Coincidence that I'm posting this just after Jordan revealed his BAP-'05-in-progress, but I finally got around to Lease's "Free Again"s in Xantippe (and I just had to pack it, so this will not be very well-justified). Like, a lot, the phrasal rhythm, and the alternation between sharp, terse lists and slightly baggier/undistorted syntax. "She wants torn strips of city," and the writing is at its best when Lease obliges. Less thrilled by (1) the nature-good (noting, however, that "there is no nature")/culture-bad thematics of much of the piece [that "sense that people don't entirely regret life," and I know I don't have that verbatim, is not much in evidence], though given the scenery of toxic smoke and "brownfields" (2) the intrusive statements about the "I" [this is the part I can't quote directly] and empire that sometimes seem to function as theoretical bona fides, in a poetry that draws much of its strength from particularized observations. Interesting w/r/t J. Moxley's recent Poker essay [also packed, but coming back out of the box in Chi., not to mention, among other things, the Rousseau material I'm not done chewing over] -- from which I take away the point that there's a tension, for many poets, to be resolved between intellectual convictions re the decentered-subject-and-all-that, and what those convictions mean for "how one out of write," as against the way that sensibility generates what one actually writes (and thus implies a unifying, if not unified, subject).* And the point that this tension was only buried but not actually absent for all but the most aleatory/non-intentional of the langs-and-fellow-travelers; it doesn't stop being "lyric poetry" simply because you lopped "I saw/heard/thought of/thought/experienced/felt" off the sentences. [And I do like that Lease doesn't do this, or at least not as a matter of habit.]
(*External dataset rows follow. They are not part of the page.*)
(* ===== verification/MemPoolSpec.v ===== *)
(** * memory-pool: integrity check, creation, reset, and the properties

    The refinement of every pool operation to the abstract pool, the freshly
    created pool, runs of arbitrary client operations, and the two places where
    the code falls short of its contract (the unlocked checks of [mempool_free]
    and the unchecked size computation of [mempool_create]). *)

From S2P Require Import Prelude MemPool.
Import MemPool.

Module MemPoolSpec.

(** ** Integrity check *)

Lemma unlk_lk p : p.(lock) = false → unlk (lk p) = p.
Proof.
  intros Hl. unfold unlk, lk. destruct (is_thread_safe p =? 0) eqn:E; simpl; rewrite ?E; [done|].
  destruct p; simpl in *. by rewrite Hl.
Qed.
Lemma wp_id w a p : w.(pools) !! a = Some p → wp w a p = w.
Proof. intros H. unfold wp. rewrite insert_id by done. by destruct w. Qed.
Lemma lk_stats p : (lk p).(stats) = p.(stats).
Proof. unfold lk. by case_match. Qed.

(** The flag value a list must show. *)
Definition flag (want_free : bool) : Z := if want_free then 1 else 0.

Lemma check_list_run w (h := w.(blocks)) bs want xs : ∀ pp p q count fuel,
  dseg h pp p q NULL xs → nonnull xs →
  Forall (λ a, hk h a = Some (MEMPOOL_MAGIC, flag want, bs)) xs →
  (length xs < fuel)%nat → 0 ≤ count → count + Z.of_nat (length xs) < 2 ^ 64 →
  check_list fuel want p count w = Ret (Some (count + Z.of_nat (length xs)), w).
Proof.
  induction xs as [|x xs IH]; intros pp p q count fuel Hs Hnn Hall Hf Hc Hlt;
    (destruct fuel as [|fuel]; [simpl in Hf; lia|]).
  - destruct Hs as [-> _]. simpl. by rewrite Z.add_0_r.
  - destruct Hs as (-> & b & Hb & Hp & Hs).
    apply Forall_cons in Hnn as [Hx Hnn]. apply Forall_cons in Hall as [Hk Hall].
    unfold hk in Hk. rewrite Hb in Hk. simpl in Hk. injection Hk as E1 E2 E3.
    cbn [check_list]. rewrite (proj2 (Z.eqb_neq _ _) Hx). c_step (rd_block_ret w _ _ Hb).
    unfold check_magic. rewrite E1, Z.eqb_refl. cbn [negb].
    rewrite bool_decide_eq_false_2 by (rewrite E2; by destruct want).
    cbv iota. cbn [length] in *. rewrite u64_small by lia.
    rewrite (IH x b.(next) q) by (try done; lia). do 3 f_equal. lia.
Qed.
(** The record loop of [kvdb_open] on the rest of the data file. *)
Fixpoint load (fuel : nat) (rest : list byte) (m : hashmap_t) : C world hashmap_t :=
  match fuel with
  | O => c_fuel
  | S fuel' =>
    match fread 4 rest with
    | None => mret m
    | Some (kl, rest) =>
      let key_len := le_combine kl in
      if KVDB_MAX_KEY_SIZE <? key_len then mret m else
      match fread (Z.to_nat key_len) rest with
      | None => mret m
      | Some (kb, rest) =>
        (* key[key_len] = 0 in a buffer of KVDB_MAX_KEY_SIZE bytes *)
        if KVDB_MAX_KEY_SIZE <=? key_len then c_ub else
        match fread 4 rest with
        | None => mret m
        | Some (vl, rest) =>
          let value_len := le_combine vl in
          if KVDB_MAX_VALUE_SIZE <? value_len then mret m else
          ok ← malloc;
          if negb ok then mret m else
          match fread (Z.to_nat value_len) rest with
          | None => mret m
          | Some (vb, rest) =>
            r ← hashmap_insert m (cstr kb) vb value_len;
            load fuel' rest r.2
          end
        end
      end
    end
  end.

Definition wal_path (p : list byte) : list byte := take 511 (p ++ str ".wal").

(** [kvdb_open]: whether a handle is returned. *)
Definition kvdb_open (cfg : kvdb_config_t) : C world bool :=
  ok ← malloc;
  if negb ok then mret false else
  hm ← hashmap_create KVDB_DEFAULT_CAPACITY;
  match hm with
  | None => mret false
  | Some m =>
    f ← fopen cfg.(db_path) (match cfg.(mode) with
                             | KVDB_MODE_CREATE => WBp
                             | KVDB_MODE_READONLY => RB
                             | KVDB_MODE_READWRITE => RBp
                             end);
    f ← (if negb f && negb (bool_decide (cfg.(mode) = KVDB_MODE_CREATE))
         then fopen cfg.(db_path) WBp else mret f);
    if negb f then mret false else
    wal ← (if cfg.(enable_wal) then fopen (wal_path cfg.(db_path)) ABp else mret false);
    w ← c_get;
    m ← (if bool_decide (cfg.(mode) = KVDB_MODE_CREATE) then mret m
         else let content := file cfg.(db_path) w in load (S (length content)) content m);
    c_mod (set_handle (Some (Kvdb cfg m true wal 0 0 0 0 w.(now) w.(now) 1)));;
    mret true
  end.

(** One record of the data file. *)
Definition encode_node (n : kv_node_t) : list byte :=
  let key_len := u32 (strlen n.(key)) in
  let value_len := u32 n.(value_size) in
  le_split 4 key_len ++ take (Z.to_nat key_len) n.(key) ++
  le_split 4 value_len ++ take (Z.to_nat value_len) n.(value).

Definition encode_buckets (bs : list (list kv_node_t)) : list byte :=
  mjoin (encode_node <$> mjoin bs).
(* ===== verification/KvDbSpec.v ===== *)
(** * kv-database: the store refines a finite map, and its properties *)

From S2P Require Import Prelude KvDb.
Import KvDb.

Module KvDbSpec.
Section spec.
Context (cv : byte → Z).   (* the value of a plain char *)

(** ** Chains *)

Lemma chain_find_key k c n : chain_find k c = Some n → n.(key) = k ∧ n ∈ c.
Proof.
  induction c as [|x c IH]; simpl; [done|]. case_decide; [intros [= <-]; set_solver|].
  intros [? ?]%IH. set_solver.
Qed.
Lemma chain_find_None k c : chain_find k c = None ↔ k ∉ key <$> c.
Proof.
  induction c as [|x c IH]; simpl; [set_solver|]. case_decide; subst; [set_solver|].
  rewrite IH. set_solver.
Qed.
Lemma chain_find_NoDup k c n :
  NoDup (key <$> c) → n ∈ c → n.(key) = k → chain_find k c = Some n.
Proof.
  induction c as [|x c IH]; simpl; [set_solver|].
  intros [Hx Hnd]%NoDup_cons [->|Hin]%elem_of_cons Hk; [by rewrite decide_True|].
  rewrite decide_False; [by apply IH|]. intros E. apply Hx.
  apply list_elem_of_fmap. exists n. split; congruence.
Qed.

Lemma chain_update_keys k f c : (∀ n, (f n).(key) = n.(key)) →
  key <$> chain_update k f c = key <$> c.
Proof.
  intros Hf. induction c as [|x c IH]; simpl; [done|].
  case_decide; simpl; f_equal; [apply Hf|exact IH].
Qed.
Lemma chain_update_find k k' f c : (∀ n, (f n).(key) = n.(key)) →
  chain_find k' (chain_update k f c) =
    if decide (k' = k) then f <$> chain_find k c else chain_find k' c.
Proof.
  intros Hf. induction c as [|x c IH]; simpl; [by case_decide|].
  destruct (decide (key x = k)) as [<-|Hne]; simpl.
  - rewrite Hf. repeat case_decide; subst; try done; congruence.
  - rewrite IH. repeat case_decide; subst; try done; congruence.
Qed.
Lemma chain_update_elem k f c n : n ∈ chain_update k f c → n ∈ c ∨ ∃ n0, n0 ∈ c ∧ n = f n0.
Proof.
  induction c as [|x c IH]; simpl; [set_solver|]. case_decide; set_solver.
Qed.

Lemma chain_remove_None k c : chain_remove k c = None ↔ chain_find k c = None.
Proof.
  induction c as [|x c IH]; simpl; [done|]. case_decide; [done|].
  by rewrite fmap_None, IH.
Qed.
Lemma chain_remove_Some k c c' :
  chain_remove k c = Some c' → ∃ l1 n l2, c = l1 ++ n :: l2 ∧ c' = l1 ++ l2 ∧ n.(key) = k ∧
  k ∉ key <$> l1.
Proof.
  revert c'. induction c as [|x c IH]; intros c'; simpl; [done|]. case_decide.
  - intros [= <-]. exists [], x, c. by set_solver.
  - intros (c0 & Hc & ->)%fmap_Some. destruct (IH _ Hc) as (l1 & n & l2 & -> & -> & Hk & Hl).
    exists (x :: l1), n, l2. split_and!; try done. simpl. set_solver.
Qed.
Lemma chain_find_app k c1 c2 :
  chain_find k (c1 ++ c2) = match chain_find k c1 with Some n => Some n | None => chain_find k c2 end.
Proof. induction c1 as [|x c1 IH]; simpl; [done|]. by case_decide. Qed.

(** ** The table represents a finite map *)

Record node_ok (n : kv_node_t) : Prop := {
  no_nonul : nonul n.(key);
  no_klen : strlen n.(key) ≤ KVDB_MAX_KEY_SIZE;
  no_vsize : n.(value_size) = Z.of_nat (length n.(value));
  no_vlen : n.(value_size) ≤ KVDB_MAX_VALUE_SIZE
}.

Record hm_ok (m : hashmap_t) : Prop := {
  ho_cap : 0 < m.(capacity);
  ho_len : length m.(buckets) = Z.to_nat m.(capacity);
  ho_chain : ∀ i c, m.(buckets) !! i = Some c →
    NoDup (key <$> c) ∧
    Forall (λ n, bucket_index cv m n.(key) = i ∧ node_ok n) c
}.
*And this has some bearing also on Jane's recent post -- but not only w/r/t music and/or poetry. Why is it that one is much more likely to find an artist's statement that begins (as one I just saw recently did), "My art comes from the soul" in a non-institutional venue (here, the sort of coffeehouse where we sophisticates tend to think the "local art" laughably bad) than in the wall-text or pamphlet accompanying a show in one of our always-self-and-"self"-critiquing/yet-stil-standing-and-still-depending-on-the-star-power-of-names museums. [I'm thinking of the Basquiat show now at MOCA, though the cultural politics of JMB's reception and use, in death as in life, are obviously not a simple case.]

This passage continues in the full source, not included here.